### ACTION ITEM
Whichever lines include the word "conversions", copy them as they appear in the data.

Collected data entries:
★ ★ ★ ★

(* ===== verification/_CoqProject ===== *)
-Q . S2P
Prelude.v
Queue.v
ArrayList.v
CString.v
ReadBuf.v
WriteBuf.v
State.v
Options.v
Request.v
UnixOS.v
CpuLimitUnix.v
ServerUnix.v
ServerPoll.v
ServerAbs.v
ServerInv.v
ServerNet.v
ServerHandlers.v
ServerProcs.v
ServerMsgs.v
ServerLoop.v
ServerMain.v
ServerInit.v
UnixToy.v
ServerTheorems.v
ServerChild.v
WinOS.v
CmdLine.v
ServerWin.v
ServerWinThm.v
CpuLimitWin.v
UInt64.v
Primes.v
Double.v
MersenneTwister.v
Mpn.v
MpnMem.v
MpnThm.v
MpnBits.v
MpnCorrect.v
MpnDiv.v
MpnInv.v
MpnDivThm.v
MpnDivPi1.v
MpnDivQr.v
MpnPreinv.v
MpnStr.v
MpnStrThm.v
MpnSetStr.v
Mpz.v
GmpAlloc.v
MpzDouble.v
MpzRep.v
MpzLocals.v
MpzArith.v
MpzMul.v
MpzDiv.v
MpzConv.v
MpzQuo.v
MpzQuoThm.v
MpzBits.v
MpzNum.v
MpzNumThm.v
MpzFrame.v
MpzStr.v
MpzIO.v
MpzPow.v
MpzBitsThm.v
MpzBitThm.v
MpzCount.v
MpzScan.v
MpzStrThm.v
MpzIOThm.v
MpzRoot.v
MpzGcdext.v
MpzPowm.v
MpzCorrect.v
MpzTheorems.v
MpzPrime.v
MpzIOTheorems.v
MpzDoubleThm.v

★ ★ ★ ★

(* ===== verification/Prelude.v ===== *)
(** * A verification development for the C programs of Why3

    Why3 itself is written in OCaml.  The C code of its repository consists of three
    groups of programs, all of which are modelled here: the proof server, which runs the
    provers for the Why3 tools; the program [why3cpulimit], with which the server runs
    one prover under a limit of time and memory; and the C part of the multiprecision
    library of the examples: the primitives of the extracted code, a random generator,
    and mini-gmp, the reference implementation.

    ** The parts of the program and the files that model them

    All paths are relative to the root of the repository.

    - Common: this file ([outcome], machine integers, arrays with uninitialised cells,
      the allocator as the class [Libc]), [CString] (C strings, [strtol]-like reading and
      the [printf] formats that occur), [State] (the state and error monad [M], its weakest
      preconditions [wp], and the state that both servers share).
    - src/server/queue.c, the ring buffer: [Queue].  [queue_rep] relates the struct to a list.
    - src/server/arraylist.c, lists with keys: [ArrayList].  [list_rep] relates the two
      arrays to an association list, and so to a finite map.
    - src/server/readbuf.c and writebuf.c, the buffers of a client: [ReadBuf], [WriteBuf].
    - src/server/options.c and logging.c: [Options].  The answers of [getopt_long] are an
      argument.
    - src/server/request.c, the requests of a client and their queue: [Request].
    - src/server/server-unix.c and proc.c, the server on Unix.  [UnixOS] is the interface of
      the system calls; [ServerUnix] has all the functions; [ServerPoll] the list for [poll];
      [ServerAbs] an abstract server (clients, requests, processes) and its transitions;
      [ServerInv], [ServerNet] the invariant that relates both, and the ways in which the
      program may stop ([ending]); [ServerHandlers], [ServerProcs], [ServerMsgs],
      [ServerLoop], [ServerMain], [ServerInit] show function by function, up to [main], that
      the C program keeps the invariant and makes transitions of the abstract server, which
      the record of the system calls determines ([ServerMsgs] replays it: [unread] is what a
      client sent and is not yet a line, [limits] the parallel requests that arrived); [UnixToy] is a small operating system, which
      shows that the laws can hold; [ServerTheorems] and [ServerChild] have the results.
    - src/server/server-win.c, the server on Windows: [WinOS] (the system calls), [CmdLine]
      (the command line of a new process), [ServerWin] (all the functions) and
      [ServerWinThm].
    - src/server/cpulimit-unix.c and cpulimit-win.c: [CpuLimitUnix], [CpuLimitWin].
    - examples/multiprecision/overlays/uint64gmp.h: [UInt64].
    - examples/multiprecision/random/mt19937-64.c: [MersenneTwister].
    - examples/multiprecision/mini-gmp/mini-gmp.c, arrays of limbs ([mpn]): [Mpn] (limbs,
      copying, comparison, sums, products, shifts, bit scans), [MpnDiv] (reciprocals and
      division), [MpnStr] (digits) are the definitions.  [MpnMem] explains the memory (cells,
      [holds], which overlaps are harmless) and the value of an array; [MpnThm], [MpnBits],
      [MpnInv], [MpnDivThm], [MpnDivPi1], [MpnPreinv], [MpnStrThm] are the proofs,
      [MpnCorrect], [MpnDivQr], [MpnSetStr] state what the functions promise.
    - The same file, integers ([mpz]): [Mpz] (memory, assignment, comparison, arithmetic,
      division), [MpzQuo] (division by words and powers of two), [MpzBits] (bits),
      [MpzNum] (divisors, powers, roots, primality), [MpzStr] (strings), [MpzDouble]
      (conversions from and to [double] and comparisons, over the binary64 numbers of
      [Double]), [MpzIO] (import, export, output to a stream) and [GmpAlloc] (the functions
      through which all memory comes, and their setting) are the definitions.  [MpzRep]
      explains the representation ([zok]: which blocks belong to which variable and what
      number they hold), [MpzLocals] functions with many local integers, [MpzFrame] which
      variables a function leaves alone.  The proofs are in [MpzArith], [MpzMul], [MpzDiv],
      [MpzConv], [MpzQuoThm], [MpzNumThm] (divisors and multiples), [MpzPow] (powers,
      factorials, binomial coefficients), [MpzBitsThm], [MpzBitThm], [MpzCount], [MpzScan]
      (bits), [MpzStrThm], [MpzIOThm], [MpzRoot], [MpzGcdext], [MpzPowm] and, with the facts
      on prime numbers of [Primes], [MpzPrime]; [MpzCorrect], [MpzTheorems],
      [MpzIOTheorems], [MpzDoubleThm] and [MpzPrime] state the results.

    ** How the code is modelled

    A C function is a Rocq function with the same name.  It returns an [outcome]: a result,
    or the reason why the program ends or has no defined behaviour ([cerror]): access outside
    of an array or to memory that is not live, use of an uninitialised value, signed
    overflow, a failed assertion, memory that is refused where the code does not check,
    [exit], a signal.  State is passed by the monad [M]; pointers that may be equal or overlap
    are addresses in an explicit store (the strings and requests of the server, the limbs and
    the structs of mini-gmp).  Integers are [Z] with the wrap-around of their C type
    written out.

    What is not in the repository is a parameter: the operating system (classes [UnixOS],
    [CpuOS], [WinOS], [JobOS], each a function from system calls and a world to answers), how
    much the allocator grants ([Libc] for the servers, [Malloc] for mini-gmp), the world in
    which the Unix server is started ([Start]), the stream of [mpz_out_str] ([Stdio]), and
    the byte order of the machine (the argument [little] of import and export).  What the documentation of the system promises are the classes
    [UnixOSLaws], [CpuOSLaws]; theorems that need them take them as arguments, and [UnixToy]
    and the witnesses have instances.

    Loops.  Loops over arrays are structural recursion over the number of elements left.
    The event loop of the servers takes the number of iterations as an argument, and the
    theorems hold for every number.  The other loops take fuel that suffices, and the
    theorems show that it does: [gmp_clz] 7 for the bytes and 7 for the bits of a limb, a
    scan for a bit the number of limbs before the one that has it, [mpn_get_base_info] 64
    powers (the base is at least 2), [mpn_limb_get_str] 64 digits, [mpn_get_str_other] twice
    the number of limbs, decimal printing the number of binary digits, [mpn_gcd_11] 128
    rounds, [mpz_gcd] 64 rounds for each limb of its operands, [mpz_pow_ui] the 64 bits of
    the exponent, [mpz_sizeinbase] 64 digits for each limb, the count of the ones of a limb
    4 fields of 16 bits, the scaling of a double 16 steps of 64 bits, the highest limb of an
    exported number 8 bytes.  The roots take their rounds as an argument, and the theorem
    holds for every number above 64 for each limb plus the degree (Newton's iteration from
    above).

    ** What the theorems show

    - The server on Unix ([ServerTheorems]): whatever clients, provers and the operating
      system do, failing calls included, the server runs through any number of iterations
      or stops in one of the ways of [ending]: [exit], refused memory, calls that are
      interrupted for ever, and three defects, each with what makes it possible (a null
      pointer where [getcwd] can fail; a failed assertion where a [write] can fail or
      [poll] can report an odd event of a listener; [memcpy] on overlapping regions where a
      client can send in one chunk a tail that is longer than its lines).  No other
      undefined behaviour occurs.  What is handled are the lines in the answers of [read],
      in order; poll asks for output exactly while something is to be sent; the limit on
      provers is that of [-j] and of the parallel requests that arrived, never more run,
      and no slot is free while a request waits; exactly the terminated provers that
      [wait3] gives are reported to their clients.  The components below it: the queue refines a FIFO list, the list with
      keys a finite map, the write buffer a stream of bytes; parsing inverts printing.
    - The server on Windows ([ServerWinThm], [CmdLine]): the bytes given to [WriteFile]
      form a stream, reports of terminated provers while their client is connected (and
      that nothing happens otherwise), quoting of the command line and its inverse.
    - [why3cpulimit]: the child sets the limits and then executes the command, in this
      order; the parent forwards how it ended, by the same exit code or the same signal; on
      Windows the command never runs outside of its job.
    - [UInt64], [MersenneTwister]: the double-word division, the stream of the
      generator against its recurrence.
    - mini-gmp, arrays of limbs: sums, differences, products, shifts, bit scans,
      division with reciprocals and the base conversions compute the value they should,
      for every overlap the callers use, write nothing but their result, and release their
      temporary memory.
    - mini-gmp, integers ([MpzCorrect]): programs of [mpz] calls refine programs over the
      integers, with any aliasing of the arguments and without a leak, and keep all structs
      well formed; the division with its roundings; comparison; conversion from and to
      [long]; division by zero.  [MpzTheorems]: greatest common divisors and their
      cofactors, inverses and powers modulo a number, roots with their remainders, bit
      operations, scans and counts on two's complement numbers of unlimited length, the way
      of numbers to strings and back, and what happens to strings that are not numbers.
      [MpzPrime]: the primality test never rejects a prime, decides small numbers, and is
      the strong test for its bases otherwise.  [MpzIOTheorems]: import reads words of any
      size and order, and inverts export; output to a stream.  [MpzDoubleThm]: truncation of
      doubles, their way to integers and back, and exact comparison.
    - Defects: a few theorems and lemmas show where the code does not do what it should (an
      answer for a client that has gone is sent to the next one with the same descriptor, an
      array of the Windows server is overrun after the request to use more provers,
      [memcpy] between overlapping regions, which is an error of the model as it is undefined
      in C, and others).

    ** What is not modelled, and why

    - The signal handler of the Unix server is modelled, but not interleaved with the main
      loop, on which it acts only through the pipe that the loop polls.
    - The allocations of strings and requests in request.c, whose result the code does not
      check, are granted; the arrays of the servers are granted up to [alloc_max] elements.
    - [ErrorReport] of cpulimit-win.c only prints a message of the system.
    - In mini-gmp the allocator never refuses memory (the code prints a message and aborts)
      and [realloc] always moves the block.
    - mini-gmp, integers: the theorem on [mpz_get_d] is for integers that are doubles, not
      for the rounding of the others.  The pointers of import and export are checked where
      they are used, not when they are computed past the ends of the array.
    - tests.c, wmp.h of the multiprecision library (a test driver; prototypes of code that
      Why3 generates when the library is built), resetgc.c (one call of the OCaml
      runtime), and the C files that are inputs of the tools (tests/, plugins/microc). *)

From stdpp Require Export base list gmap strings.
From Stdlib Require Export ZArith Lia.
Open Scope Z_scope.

★ ★ ★ ★

### FINISHED TASK
      (conversions from and to [double] and comparisons, over the binary64 numbers of
      division with reciprocals and the base conversions compute the value they should,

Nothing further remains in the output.